> [BRIEF] Using the listing below, print exactly everything from the line with "End Project." down to the line with "(** [TrialGroup(name=name, tags=tags, description=description)]", both included, and nothing more.

> [SOURCE MATERIAL]
(** [pat] occurs in [s] as a substring. *)
Definition occurs (pat s : string) : Prop :=
  ∃ a b, s = a +:+ pat +:+ b.

(** [sep.join(pieces)] *)
Fixpoint join (sep : string) (pieces : list string) : string :=
  match pieces with
  | [] => EmptyString
  | [p] => p
  | p :: rest => p +:+ sep +:+ join sep rest
  end.

(** The first character of [s] does not come back later in [s]. *)
Definition head_unique (s : string) : Prop :=
  match s with
  | EmptyString => False
  | String c t => ∀ u v, t ≠ u +:+ String c v
  end.

End PyStr.

(** ** The object graph

  Entities are Python objects: they have an identity (a location of the
  heap) and are shared between the client, the logger and the storage's
  table.  Unique ids are natural numbers; an entity the storage has not
  seen yet has none. *)

Abbreviation loc := positive (only parsing).

Module Trial.
Record t := mk {
  uid : option N;
  project_id : option N;
  group_id : option N;
  version : option string
}.
(** [Trial()] *)
Definition new : t := mk None None None None.
Definition set_uid (u : option N) (x : t) : t :=
  mk u (project_id x) (group_id x) (version x).
Definition set_project_id (p : option N) (x : t) : t :=
  mk (uid x) p (group_id x) (version x).
Definition set_group_id (g : option N) (x : t) : t :=
  mk (uid x) (project_id x) g (version x).
Definition set_version (v : option string) (x : t) : t :=
  mk (uid x) (project_id x) (group_id x) v.
End Trial.

Module Project.
(** [groups] is a set of group ids, kept in its iteration order. *)
Record t := mk {
  uid : option N;
  name : option string;
  tags : option (list string);
  description : option string;
  groups : list N
}.
(** [Project(name=name, tags=tags, description=description)] *)
Definition new (name : option string) (tags : option (list string))
    (description : option string) : t :=
  mk None name tags description [].
Definition set_uid (u : option N) (x : t) : t :=
  mk u (name x) (tags x) (description x) (groups x).
End Project.

Module TrialGroup.
Record t := mk {
  uid : option N;
  name : option string;
  tags : option (list string);
  description : option string;
  trials : list (option N);
  project_id : option N
}.
(** [TrialGroup(name=name, tags=tags, description=description)] *)
Definition new (name : option string) (tags : option (list string))
    (description : option string) : t :=
  mk None name tags description [] None.
Definition set_project_id (p : option N) (x : t) : t :=
  mk (uid x) (name x) (tags x) (description x) (trials x) p.
Definition append_trial (u : option N) (x : t) : t :=
  mk (uid x) (name x) (tags x) (description x) (trials x ++ [u]) (project_id x).
End TrialGroup.

Inductive entity :=
| ETrial (t : Trial.t)
| EProject (p : Project.t)
| EGroup (g : TrialGroup.t).

(** Exceptions.  [BadReference] stands for a reference used at a class its
  target does not have, or with no target at all: the embedding is typed
  and stops there. *)
Inductive exn :=
| RuntimeError (msg : string)
| AssertionError (msg : string)
| AttributeError (item : string)
| KeyError (key : N)
| OSError (msg : string)
| BadReference (l : loc).

Inductive outcome (A : Type) :=
| Returned (a : A)
| Raised (e : exn).
Arguments Returned {A} a.
Arguments Raised {A} e.

Module Storage.
Record t := mk {
  project_names : gmap string N;
  objects : gmap N loc
}.

Definition empty : t := mk ∅ ∅.

(** Modelled from the spec: [track.persistence.storage.Storage] is not among
    the sources.  Assigning a uid is the storage's job: it picks one the
    table does not use. *)
Definition new_uid (st : t) : N := fresh (dom (objects st)).

(** Modelled from the spec: [Storage.insert_project] assigns a uid to the
    project and registers it in the table and in the name index. *)
Definition insert_project (l : loc) (h : gmap loc entity) (st : t)
    : option (gmap loc entity * t) :=
  match h !! l with
  | Some (EProject p) =>
      let u := new_uid st in
      Some (<[l := EProject (Project.set_uid (Some u) p)]> h,
            mk (match Project.name p with
                | Some n => <[n := u]> (project_names st)
                | None => project_names st
                end)
               (<[u := l]> (objects st)))
  | _ => None
  end.

(** Modelled from the spec: [Storage.insert_trial] assigns a uid to the
    trial and registers it in the table. *)
Definition insert_trial (l : loc) (h : gmap loc entity) (st : t)
    : option (gmap loc entity * t) :=
  match h !! l with
  | Some (ETrial x) =>
      let u := new_uid st in
      Some (<[l := ETrial (Trial.set_uid (Some u) x)]> h,
            mk (project_names st) (<[u := l]> (objects st)))
  | _ => None
  end.
End Storage.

> [EXERCISE RESPONSE]
End Project.

Module TrialGroup.
Record t := mk {
  uid : option N;
  name : option string;
  tags : option (list string);
  description : option string;
  trials : list (option N);
  project_id : option N
}.
(** [TrialGroup(name=name, tags=tags, description=description)] *)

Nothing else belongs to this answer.